[[ Data shown, beginning ]]

Lemma process_below top h (json : GetBlockResponse) w :
  chain_ok top (db w) -> top <= h -> (0 < h -> top < h) ->
  (0 < h -> blk_Hash json <> MempoolBlockHash) ->
  chain_ok h (db (ProcessBlock h json w).2).
Proof.
  intros Hc Hle Hlt Hne. pose proof (parse_below top h json w Hc Hle Hlt Hne) as Hp.
  unfold ProcessBlock. unfold mbind at 1, mtry at 1.
  destruct (parseBlockInfo h json w) as [[b | e | e] w1]; cbn [snd] in Hp; [| done..].
  pose proof (keep_link h h json). pose proof (keep_mark h b BlockProcessingStateComplete).
  assert (Hsync : forall txs t i, steps (on_db (keeps (chain_ok h))) (sync_txs txs t i))
    by (intros; apply same_blocks_keep, sync_txs_blocks).
  revert Hp. match goal with |- context [mbind ?m ?f w1] =>
    assert (Hs : steps (on_db (keeps (chain_ok h))) (mbind m f)) by go_steps; exact (Hs w1) end.
Qed.

Lemma genesis_below w : chain_ok 0 (db w) -> chain_ok 0 (db (processGenesisBlock w).2).
Proof.
  intros Hc. unfold processGenesisBlock, mbind at 1, ask. destruct (node_genesis _) as [[v g] | e | e];
    [| done..]. unfold mbind at 1.
  pose proof (parse_below 0 0 g (ticked w) Hc ltac:(lia) ltac:(lia) ltac:(lia)) as Hp.
  destruct (parseBlockInfo 0 g (ticked w)) as [[b | e | e] w1]; cbn [snd] in Hp; [| done..].
  pose proof (keep_mark 0 b BlockProcessingStateComplete).
  assert (Hsync : forall tx t i, steps (on_db (keeps (chain_ok 0))) (process_tx tx t i))
    by (intros; apply same_blocks_keep, process_tx_blocks).
  revert Hp. match goal with |- context [mbind ?m ?f w1] =>
    assert (Hs : steps (on_db (keeps (chain_ok 0))) (mbind m f)) by go_steps; exact (Hs w1) end.
Qed.
(* ===== verification/DaemonTheorems.v ===== *)
(** * The daemon: what its goroutines guarantee

    [blocks_in_order]: the workers' runs are one block after the other, each at the height after
    the last answer.  [stored_chain_bounded]: with the block operations this keeps the stored
    chain below the last answer.  [gap_is_permanent]: a missing block is never filled in.
    [watchdog_accurate]: the watchdog's record is the block in flight.  [wedged_for_good]: an
    iteration that was abandoned is never followed by another. *)
From stdpp Require Import pretty.
From S2P Require Import Prelude Bytes Lbrycrd Rows Store Datastore StoreFacts Keyed BlockSync.
From S2P Require Import DemoWorld BlockProcessing BlockSyncProofs BlockFacts BlockTheorems Daemon.
From S2P Require Import ChainFacts.

Section Theorems.
Context `{Faults, Node, TxSync} (cfg : configuration).
Implicit Types d : daemon.

Notation reachable := (reachable cfg).

(** ** The sequential specification *)

(** The height after an answer; height 0 is tried again as long as the answer is 0. *)
Definition follows (last h : Z) : Prop := h = u64 (last + 1) \/ h = 0 /\ last = 0.

Definition answer (last0 : Z) (runs : list (Z * Z)) : Z :=
  match runs with [] => last0 | (_, r) :: _ => r end.

(** Blocks processed one after the other, starting in [w0] after height [last0]. *)
Inductive one_by_one (w0 : World) (last0 : Z) : list (Z * Z) -> World -> Prop :=
| one_by_one_start : one_by_one w0 last0 [] w0
| one_by_one_block runs w h r w' :
    one_by_one w0 last0 runs w -> follows (answer last0 runs) h ->
    processBlockWithRecover h w = (Ok r, w') ->
    one_by_one w0 last0 ((h, r) :: runs) w'.

(** ** The protocol of the goroutines *)

(** The block an iteration waits for. *)
Definition block_of (it : option iteration_pc) : option Z :=
  match it with
  | Some (Sending _ h) | Some (Awaiting _ h) => Some h
  | _ => None
  end.
Definition in_flight (d : daemon) : option Z := block_of (iteration d).

(** The worker's block is awaited, unless the program is stopping. *)
Definition awaited (it : option iteration_pc) (run st : bool) (h : Z) : Prop :=
  (exists first, it = Some (Awaiting first h)) \/ it = None /\ run = true /\ st = true.

(** What holds between the iteration [it] and the worker [wk], with the last height [last],
    the flags [running], [stopped] and [send_timed_out] and the runs so far. *)
Record protocol_at (last0 last : Z) (it : option iteration_pc) (wk : worker_pc)
  (run st to : bool) (rs : list (Z * Z)) : Prop := {
  pr_running : run = false -> it = None;
  pr_abandoned : it = None -> run = true -> st = true \/ to = true;
  pr_follows : forall h, block_of it = Some h -> follows last h;
  pr_worker :
    match wk with
    | WorkerStopped => st = true
    | Receiving => last = answer last0 rs /\ forall first h, it <> Some (Awaiting first h)
    | Running h => last = answer last0 rs /\ follows last h /\ awaited it run st h
    | Reporting r => exists h rs', rs = (h, r) :: rs' /\ awaited it run st h
    end;
}.
Definition protocol (last0 : Z) (d : daemon) : Prop :=
  protocol_at last0 (lastHeightProcessed d) (iteration d) (worker d) (running d) (stopped d)
    (send_timed_out d) (runs d).
(* ===== verification/ValueSync.v ===== *)
(** * Derived columns ([daemon/jobs/valuesync.go], [daemon/jobs/outputfixsync.go])

    Jobs that recompute columns from other tables: the balances of addresses, the values of
    transactions, the number of claims in a channel, and the bid state of claims marked as
    spent whose output is not.  What MySQL makes of SUM over amounts, and how many rows it
    reports as changed, are parameters. *)
From S2P Require Import Prelude Bytes Lbrycrd Rows Store Datastore StoreFacts BlockSync.
From S2P Require Import BlockProcessing Jobs ClaimTrie.

Class SqlSums := {
  sum_differences : list (float64 * float64) -> float64;
  sum_amounts : list float64 -> float64;
  changed_rows : DB -> DB -> Z;
}.

Section Values.
Context `{Faults, Clock, SqlSums}.

(** [UPDATE ...] with its [RowsAffected]. *)
Definition exec_update (f : DB -> DB) : M World Z := stmt (fun d => Ok (changed_rows d (f d), f d)).

(** ** Balances of addresses *)

Definition balance (d : DB) (a : Address) : float64 :=
  sum_differences (map (fun ta => (txaddr_CreditAmount ta, txaddr_DebitAmount ta))
    (List.filter (fun ta => txaddr_AddressID ta =? addr_ID a) (rows (t_tx_addresses d)))).

Definition syncAddressBalanceSet (from batchSize : Z) : M World Z :=
  prefixed "SyncAddressBalances: " (exec_update (fun d => d <| t_addresses := mkTable
    (map (fun a => if (from <? addr_ID a) && (addr_ID a <? u64 (from + batchSize))
                   then a <| addr_Balance := balance d a |> else a)
       (rows (t_addresses d))) (auto (t_addresses d)) |>)).

(** [for lastAddressID < addressesAdjusted] *)
Fixpoint balance_batches (fuel : nat) (lastAddressID addressesAdjusted : Z) : M World Z :=
  if lastAddressID <? addressesAdjusted then
    match fuel with
    | O => mret addressesAdjusted
    | S fuel' =>
        let* adjusted := syncAddressBalanceSet lastAddressID 10000 in
        balance_batches fuel' (u64 (lastAddressID + 10000)) (u64 (addressesAdjusted + adjusted))
    end
  else mret addressesAdjusted.

Definition latest_address : M World Address :=
  query (fun d =>
    match foldl (fun best a => match best with
                               | Some x => if addr_ID x <? addr_ID a then Some a else best
                               | None => Some a
                               end) None (rows (t_addresses d)) with
    | Some a => Ok a
    | None => Err ErrNoRows
    end).

Definition SyncAddressBalances (fuel : nat) : M World Z :=
  let* latestAddress := latest_address in
  balance_batches fuel (addr_ID latestAddress) 0.

(** ** Values of transactions *)

Definition transaction_value (d : DB) (t : Transaction) : float64 :=
  sum_amounts (map txaddr_CreditAmount
    (List.filter (fun ta => txaddr_TransactionID ta =? txn_ID t) (rows (t_tx_addresses d)))).

(** The block the transaction is joined with. *)
Definition in_block_between (d : DB) (from to : Z) (t : Transaction) : bool :=
  existsb (fun b => bool_decide (txn_BlockHashID t = Some (block_Hash b)) &&
                    (from <=? block_Height b) && (block_Height b <=? to)) (rows (t_blocks d)).

Definition set_values_between (from to : Z) (d : DB) : DB :=
  d <| t_transactions := mkTable
    (map (fun t => if in_block_between d from to t
                   then t <| txn_Value := transaction_value d t |> else t)
       (rows (t_transactions d))) (auto (t_transactions d)) |>.

Definition latest_height (p : string) : M World Z :=
  let* latestBlock := prefixed p (best_block (fun _ => true) block_Height) in
  if block_Height latestBlock =? 0 then mfail (ErrPrefix p (ErrMsg "latest height = 0"))
  else mret (block_Height latestBlock).

Definition updateIncrement : Z := 5000.

Definition SyncTransactionValue : M World Z :=
  let* latestHeight := latest_height "SyncTransactionValues: " in
  let updateIncrement := if latestHeight <=? updateIncrement then latestHeight else updateIncrement in
  mfold (seqZ 0 (latestHeight / updateIncrement)) (fun affected i =>
    let from := i * updateIncrement in
    let to := Z.min ((i + 1) * updateIncrement) latestHeight in
    let* rowsAffected := prefixed "SyncTransactionValues: " (exec_update (set_values_between from to)) in
    mret (affected + rowsAffected)) 0.

(** ** Claims in a channel *)

(** [SELECT COUNT( * ) FROM claim WHERE claim.publisher_id = ?] *)
Definition claims_in (channel : Claim) (c : Claim) : bool :=
  bool_decide (claim_PublisherID c = Some (claim_ClaimID channel)).

Definition set_claim_count (cnt now : Z) (c : Claim) : Claim :=
  c <| claim_ClaimCount := cnt |> <| claim_ModifiedAt := now |>.

Definition count_channel (channel : Claim) : M World unit :=
  prefixed "SyncClaimsInChannel: "
    (let* cnt := countG (claims_in channel) in
     if claim_ClaimCount channel =? cnt then mret tt
     else let* now := time_now in update_colsG (set_claim_count cnt now) channel).

(** [for i := 0; i < latestHeight; i = i + updateIncrement] *)
Definition batch_starts (latestHeight : Z) : list Z :=
  map (fun k => k * updateIncrement)
    (seqZ 0 ((latestHeight + updateIncrement - 1) / updateIncrement)).

Definition channels_between (from to : Z) (c : Claim) : bool :=
  (from <=? claim_Height c) && (claim_Height c <=? to) && (claim_ClaimType c =? 2).

Definition SyncClaimCntInChannel : M World unit :=
  let* latestHeight := latest_height "SyncClaimsInChannel: " in
  mfor (batch_starts latestHeight) (fun i =>
    let to := Z.min (i + updateIncrement) latestHeight in
    let* channelsToProcess := prefixed "SyncClaimsInChannel: " (allG (channels_between i to)) in
    mfor channelsToProcess count_channel).

(** ** Claims that are not really spent *)

Definition is_spent_output (claim : Claim) (o : Output) : bool :=
  bool_decide (out_ClaimID o = Some (claim_ClaimID claim)) &&
  bool_decide (out_TransactionHash o = default "" (claim_TransactionHashUpdate claim)) &&
  (out_Vout o =? default 0 (claim_VoutUpdate claim)) && out_IsSpent o.

Definition activate (now : Z) (c : Claim) : Claim :=
  c <| claim_BidState := "Active" |> <| claim_ModifiedAt := now |>.

Definition fix_output (claim : Claim) : M World unit :=
  let* isSpent := existsG (is_spent_output claim) in
  if (isSpent : bool) then mret tt
  else let* now := time_now in update_colsG (activate now) claim.

(** The pages of claims marked as spent, by increasing id as long as the database returns them
    that way; the producer sends a page before it asks for the next one. *)
Fixpoint spent_pages (fuel : nat) (lastClaimRecordID : Z) (work : list Claim -> M World unit)
  : M World unit :=
  let* claims := allG (fun c => bool_decide (claim_BidState c = "Spent") &&
                                (lastClaimRecordID <? claim_ID c)) in
  match fuel, last (take pageLimit claims) with
  | S fuel', Some c =>
      let* _ := work (take pageLimit claims) in spent_pages fuel' (claim_ID c) work
  | _, _ => mret tt
  end.

(** A worker that meets an error reports it and ends; the others go on.  Here each claim's
    worker is one job, run when its page is sent. *)
Definition fixOutputs : M World unit :=
  let* w := mget in
  spent_pages (S (length (rows (t_claims (db w))))) 0 (fun claims =>
    mfor claims (fun c => let* _ := mtry (fix_output c) in mret tt)).
End Values.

[[ Data shown, end ]]

== What is expected ==
In your answer, include only the lines above starting at the line that holds "sum_differences : list" and ending at the line that holds "sum_differences (map (fun", copied exactly.

== Written solution ==
  sum_differences : list (float64 * float64) -> float64;
  sum_amounts : list float64 -> float64;
  changed_rows : DB -> DB -> Z;
}.

Section Values.
Context `{Faults, Clock, SqlSums}.

(** [UPDATE ...] with its [RowsAffected]. *)
Definition exec_update (f : DB -> DB) : M World Z := stmt (fun d => Ok (changed_rows d (f d), f d)).

(** ** Balances of addresses *)

Definition balance (d : DB) (a : Address) : float64 :=
  sum_differences (map (fun ta => (txaddr_CreditAmount ta, txaddr_DebitAmount ta))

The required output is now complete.